[Stored data]
......
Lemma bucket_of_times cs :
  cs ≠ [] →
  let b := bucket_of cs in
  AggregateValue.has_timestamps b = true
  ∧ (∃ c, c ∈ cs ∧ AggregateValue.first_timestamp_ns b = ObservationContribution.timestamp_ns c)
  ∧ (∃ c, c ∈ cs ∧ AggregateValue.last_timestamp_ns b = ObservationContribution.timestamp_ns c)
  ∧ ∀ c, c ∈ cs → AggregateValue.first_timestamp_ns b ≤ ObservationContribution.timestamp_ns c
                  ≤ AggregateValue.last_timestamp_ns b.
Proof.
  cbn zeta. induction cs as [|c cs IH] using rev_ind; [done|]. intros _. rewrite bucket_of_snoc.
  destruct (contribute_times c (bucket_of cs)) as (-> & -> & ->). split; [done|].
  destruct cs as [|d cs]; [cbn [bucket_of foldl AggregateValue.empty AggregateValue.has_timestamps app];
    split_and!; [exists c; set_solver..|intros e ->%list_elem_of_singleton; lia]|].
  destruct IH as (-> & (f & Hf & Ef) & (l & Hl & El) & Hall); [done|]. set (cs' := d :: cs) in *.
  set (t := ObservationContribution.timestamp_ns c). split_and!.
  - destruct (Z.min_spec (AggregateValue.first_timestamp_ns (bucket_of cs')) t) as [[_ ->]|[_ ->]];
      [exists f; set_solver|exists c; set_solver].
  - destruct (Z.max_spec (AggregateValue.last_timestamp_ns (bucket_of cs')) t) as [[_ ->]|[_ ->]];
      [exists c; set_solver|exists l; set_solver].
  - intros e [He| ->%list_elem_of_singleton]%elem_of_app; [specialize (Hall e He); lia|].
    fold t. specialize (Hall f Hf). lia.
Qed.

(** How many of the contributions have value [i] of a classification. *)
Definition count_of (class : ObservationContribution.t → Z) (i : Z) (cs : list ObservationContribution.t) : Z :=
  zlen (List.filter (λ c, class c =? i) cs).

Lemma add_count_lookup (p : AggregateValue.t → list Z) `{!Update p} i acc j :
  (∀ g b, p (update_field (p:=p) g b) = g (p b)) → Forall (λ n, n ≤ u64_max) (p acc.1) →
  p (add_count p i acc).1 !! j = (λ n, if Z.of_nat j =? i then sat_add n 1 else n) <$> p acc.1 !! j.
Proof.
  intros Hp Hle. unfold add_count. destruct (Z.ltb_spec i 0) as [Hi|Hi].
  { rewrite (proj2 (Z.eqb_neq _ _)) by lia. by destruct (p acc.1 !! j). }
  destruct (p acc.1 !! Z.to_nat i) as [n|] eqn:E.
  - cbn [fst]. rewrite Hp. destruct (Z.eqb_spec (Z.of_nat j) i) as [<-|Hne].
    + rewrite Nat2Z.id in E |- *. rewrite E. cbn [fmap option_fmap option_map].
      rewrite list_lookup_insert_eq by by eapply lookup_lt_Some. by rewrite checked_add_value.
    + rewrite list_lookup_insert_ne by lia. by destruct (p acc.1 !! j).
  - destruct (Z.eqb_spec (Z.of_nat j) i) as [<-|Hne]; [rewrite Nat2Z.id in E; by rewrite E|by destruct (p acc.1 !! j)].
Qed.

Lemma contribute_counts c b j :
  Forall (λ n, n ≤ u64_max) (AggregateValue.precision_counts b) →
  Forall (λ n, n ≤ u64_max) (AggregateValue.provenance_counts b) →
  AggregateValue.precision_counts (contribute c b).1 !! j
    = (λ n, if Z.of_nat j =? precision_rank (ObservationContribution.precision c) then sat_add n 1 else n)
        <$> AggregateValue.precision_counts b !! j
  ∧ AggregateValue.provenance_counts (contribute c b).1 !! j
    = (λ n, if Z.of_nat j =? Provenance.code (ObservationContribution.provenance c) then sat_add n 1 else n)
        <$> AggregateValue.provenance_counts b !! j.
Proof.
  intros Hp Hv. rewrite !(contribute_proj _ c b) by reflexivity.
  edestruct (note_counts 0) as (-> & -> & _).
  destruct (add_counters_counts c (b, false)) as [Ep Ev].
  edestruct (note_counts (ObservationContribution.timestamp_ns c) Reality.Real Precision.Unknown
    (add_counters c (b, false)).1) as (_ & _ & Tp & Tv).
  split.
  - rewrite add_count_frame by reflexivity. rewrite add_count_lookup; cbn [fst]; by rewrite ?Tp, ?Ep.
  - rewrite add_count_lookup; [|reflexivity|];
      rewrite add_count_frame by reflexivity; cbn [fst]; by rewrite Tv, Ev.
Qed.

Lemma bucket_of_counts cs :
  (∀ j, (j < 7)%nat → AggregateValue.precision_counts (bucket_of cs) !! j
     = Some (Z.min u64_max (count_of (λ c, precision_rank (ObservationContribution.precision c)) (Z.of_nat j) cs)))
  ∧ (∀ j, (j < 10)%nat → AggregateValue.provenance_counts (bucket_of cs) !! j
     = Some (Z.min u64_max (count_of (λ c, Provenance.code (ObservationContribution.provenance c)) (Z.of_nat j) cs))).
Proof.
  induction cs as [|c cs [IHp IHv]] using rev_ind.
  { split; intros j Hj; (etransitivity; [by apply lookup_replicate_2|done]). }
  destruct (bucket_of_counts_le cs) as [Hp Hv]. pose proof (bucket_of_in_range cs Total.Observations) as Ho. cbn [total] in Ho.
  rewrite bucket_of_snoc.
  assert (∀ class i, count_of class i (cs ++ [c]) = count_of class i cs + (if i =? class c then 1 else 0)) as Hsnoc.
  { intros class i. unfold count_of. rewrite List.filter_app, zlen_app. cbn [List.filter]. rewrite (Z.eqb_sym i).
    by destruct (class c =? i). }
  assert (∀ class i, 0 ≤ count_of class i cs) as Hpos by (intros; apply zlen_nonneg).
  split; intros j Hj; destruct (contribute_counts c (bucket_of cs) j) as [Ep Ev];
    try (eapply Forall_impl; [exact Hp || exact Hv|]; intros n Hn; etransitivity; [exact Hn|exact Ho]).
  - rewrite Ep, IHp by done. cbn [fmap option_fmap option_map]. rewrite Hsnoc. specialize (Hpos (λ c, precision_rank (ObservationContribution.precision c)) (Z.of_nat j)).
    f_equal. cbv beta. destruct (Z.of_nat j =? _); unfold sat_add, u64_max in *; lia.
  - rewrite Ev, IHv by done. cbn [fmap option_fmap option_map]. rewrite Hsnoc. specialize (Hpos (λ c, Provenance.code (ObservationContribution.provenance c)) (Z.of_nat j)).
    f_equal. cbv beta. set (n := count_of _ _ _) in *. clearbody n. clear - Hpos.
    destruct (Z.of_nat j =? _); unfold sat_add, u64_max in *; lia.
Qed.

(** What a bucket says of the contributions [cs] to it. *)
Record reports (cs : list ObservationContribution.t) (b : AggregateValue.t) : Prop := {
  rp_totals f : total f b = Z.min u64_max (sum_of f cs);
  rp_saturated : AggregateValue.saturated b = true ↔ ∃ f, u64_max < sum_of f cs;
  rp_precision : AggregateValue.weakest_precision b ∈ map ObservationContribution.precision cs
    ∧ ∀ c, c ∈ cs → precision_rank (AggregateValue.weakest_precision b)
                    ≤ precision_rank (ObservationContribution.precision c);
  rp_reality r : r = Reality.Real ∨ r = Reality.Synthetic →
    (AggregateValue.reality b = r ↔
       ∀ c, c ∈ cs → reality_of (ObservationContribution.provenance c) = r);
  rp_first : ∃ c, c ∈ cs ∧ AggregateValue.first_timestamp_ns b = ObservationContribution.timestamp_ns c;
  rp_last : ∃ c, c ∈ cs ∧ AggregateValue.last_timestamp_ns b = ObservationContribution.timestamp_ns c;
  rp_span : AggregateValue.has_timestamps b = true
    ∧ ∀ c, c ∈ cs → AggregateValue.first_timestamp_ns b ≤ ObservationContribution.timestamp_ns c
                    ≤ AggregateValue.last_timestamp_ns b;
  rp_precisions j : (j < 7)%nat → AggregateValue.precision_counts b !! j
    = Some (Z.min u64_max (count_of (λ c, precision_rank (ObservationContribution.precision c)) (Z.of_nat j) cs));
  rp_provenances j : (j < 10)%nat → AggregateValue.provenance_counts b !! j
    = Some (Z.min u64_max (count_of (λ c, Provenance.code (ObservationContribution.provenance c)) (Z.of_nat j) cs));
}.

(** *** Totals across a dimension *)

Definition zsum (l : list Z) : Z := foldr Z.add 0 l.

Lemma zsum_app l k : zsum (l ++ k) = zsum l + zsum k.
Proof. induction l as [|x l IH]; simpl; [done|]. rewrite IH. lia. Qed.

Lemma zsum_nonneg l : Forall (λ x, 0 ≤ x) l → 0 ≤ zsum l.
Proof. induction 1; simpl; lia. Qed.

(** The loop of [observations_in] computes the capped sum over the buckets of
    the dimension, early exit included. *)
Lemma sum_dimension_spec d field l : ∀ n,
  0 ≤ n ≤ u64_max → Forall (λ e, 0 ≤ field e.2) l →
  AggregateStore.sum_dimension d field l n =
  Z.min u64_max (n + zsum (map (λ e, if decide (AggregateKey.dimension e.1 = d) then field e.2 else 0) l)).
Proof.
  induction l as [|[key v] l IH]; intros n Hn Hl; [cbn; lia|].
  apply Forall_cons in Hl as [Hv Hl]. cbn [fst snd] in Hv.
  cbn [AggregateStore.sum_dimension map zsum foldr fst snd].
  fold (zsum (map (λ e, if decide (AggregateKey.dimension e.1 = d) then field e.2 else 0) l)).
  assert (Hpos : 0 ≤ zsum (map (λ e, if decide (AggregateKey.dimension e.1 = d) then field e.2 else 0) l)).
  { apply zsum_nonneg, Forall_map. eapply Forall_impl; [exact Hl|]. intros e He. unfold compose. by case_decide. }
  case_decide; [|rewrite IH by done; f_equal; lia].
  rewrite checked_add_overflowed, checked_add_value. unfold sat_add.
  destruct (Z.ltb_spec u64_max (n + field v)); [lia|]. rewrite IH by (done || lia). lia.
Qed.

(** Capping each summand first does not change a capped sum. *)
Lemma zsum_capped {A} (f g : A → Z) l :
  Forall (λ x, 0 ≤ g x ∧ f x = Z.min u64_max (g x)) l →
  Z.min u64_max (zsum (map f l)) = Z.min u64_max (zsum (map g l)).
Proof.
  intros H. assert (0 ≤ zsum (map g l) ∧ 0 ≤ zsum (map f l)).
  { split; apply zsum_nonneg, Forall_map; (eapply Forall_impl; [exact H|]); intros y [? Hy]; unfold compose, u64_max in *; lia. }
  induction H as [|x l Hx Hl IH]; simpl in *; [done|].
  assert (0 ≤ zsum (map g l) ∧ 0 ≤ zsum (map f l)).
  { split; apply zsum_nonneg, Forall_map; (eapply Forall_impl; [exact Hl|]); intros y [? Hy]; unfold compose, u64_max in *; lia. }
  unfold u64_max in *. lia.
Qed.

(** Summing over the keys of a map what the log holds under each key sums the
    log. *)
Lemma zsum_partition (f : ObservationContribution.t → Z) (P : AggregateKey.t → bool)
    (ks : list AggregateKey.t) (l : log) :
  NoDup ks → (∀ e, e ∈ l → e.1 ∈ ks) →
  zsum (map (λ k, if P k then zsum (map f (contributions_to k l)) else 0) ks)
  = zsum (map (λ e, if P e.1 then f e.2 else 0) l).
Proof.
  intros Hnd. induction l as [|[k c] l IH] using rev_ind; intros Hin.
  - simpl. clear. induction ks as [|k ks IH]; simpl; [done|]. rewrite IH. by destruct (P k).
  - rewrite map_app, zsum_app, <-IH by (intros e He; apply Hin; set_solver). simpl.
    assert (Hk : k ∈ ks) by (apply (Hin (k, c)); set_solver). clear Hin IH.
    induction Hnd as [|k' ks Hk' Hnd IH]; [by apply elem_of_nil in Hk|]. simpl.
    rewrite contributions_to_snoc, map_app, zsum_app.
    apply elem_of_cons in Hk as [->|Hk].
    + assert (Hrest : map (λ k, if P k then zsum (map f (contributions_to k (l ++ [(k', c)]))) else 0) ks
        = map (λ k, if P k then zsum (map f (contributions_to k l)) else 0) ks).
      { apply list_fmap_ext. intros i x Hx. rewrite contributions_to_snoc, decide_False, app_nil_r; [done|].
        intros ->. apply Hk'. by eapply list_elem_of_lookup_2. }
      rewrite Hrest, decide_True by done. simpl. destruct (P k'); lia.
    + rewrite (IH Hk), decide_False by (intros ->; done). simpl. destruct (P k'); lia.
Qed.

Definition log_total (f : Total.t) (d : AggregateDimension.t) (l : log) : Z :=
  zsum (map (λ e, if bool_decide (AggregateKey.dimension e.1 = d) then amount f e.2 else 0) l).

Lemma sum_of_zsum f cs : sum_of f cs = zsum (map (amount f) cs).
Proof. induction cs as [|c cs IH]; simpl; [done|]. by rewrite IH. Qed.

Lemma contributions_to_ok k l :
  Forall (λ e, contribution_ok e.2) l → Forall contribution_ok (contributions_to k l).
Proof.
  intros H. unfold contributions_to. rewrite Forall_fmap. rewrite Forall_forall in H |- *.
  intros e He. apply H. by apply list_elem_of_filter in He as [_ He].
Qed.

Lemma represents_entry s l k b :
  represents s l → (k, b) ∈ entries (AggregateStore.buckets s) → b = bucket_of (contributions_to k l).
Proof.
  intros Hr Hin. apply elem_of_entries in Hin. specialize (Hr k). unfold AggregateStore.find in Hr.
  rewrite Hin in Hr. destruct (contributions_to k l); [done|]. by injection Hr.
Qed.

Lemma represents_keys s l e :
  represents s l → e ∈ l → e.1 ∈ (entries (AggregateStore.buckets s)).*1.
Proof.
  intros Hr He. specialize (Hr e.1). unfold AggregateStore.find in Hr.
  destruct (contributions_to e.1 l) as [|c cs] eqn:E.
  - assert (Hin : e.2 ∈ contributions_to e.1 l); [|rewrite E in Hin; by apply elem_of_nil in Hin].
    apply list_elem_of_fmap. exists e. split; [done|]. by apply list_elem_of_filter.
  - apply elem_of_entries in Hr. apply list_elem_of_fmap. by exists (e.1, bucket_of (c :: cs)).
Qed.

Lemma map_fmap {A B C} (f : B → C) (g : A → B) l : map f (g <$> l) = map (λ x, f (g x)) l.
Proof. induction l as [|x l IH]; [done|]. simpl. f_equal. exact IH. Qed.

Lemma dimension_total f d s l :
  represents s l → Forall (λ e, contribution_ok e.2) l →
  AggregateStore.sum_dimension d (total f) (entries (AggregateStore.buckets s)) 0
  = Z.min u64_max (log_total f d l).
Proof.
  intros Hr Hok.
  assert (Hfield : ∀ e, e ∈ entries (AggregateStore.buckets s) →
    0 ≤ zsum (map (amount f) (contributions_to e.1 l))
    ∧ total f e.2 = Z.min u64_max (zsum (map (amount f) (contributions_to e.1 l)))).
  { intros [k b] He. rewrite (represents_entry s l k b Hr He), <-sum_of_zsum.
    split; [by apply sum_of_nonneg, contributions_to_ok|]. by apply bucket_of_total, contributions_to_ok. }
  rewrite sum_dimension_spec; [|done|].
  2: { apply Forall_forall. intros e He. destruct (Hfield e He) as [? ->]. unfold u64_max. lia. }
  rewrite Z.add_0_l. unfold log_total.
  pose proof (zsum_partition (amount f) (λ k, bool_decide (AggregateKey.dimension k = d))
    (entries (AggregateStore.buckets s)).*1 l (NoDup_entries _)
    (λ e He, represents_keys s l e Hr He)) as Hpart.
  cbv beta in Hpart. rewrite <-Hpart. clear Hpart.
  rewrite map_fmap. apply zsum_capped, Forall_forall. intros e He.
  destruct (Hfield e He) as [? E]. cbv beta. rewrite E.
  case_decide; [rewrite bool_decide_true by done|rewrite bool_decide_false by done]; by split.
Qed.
......
◆ Task objective:
Take the entries above and return only the lines from the one with "else 0) ks)." to the one with "destruct (contributions_to e.1", both included, unchanged.

◆ Solution to this task:
        = map (λ k, if P k then zsum (map f (contributions_to k l)) else 0) ks).
      { apply list_fmap_ext. intros i x Hx. rewrite contributions_to_snoc, decide_False, app_nil_r; [done|].
        intros ->. apply Hk'. by eapply list_elem_of_lookup_2. }
      rewrite Hrest, decide_True by done. simpl. destruct (P k'); lia.
    + rewrite (IH Hk), decide_False by (intros ->; done). simpl. destruct (P k'); lia.
Qed.

Definition log_total (f : Total.t) (d : AggregateDimension.t) (l : log) : Z :=
  zsum (map (λ e, if bool_decide (AggregateKey.dimension e.1 = d) then amount f e.2 else 0) l).

Lemma sum_of_zsum f cs : sum_of f cs = zsum (map (amount f) cs).
Proof. induction cs as [|c cs IH]; simpl; [done|]. by rewrite IH. Qed.

Lemma contributions_to_ok k l :
  Forall (λ e, contribution_ok e.2) l → Forall contribution_ok (contributions_to k l).
Proof.
  intros H. unfold contributions_to. rewrite Forall_fmap. rewrite Forall_forall in H |- *.
  intros e He. apply H. by apply list_elem_of_filter in He as [_ He].
Qed.

Lemma represents_entry s l k b :
  represents s l → (k, b) ∈ entries (AggregateStore.buckets s) → b = bucket_of (contributions_to k l).
Proof.
  intros Hr Hin. apply elem_of_entries in Hin. specialize (Hr k). unfold AggregateStore.find in Hr.
  rewrite Hin in Hr. destruct (contributions_to k l); [done|]. by injection Hr.
Qed.

Lemma represents_keys s l e :
  represents s l → e ∈ l → e.1 ∈ (entries (AggregateStore.buckets s)).*1.
Proof.
  intros Hr He. specialize (Hr e.1). unfold AggregateStore.find in Hr.
  destruct (contributions_to e.1 l) as [|c cs] eqn:E.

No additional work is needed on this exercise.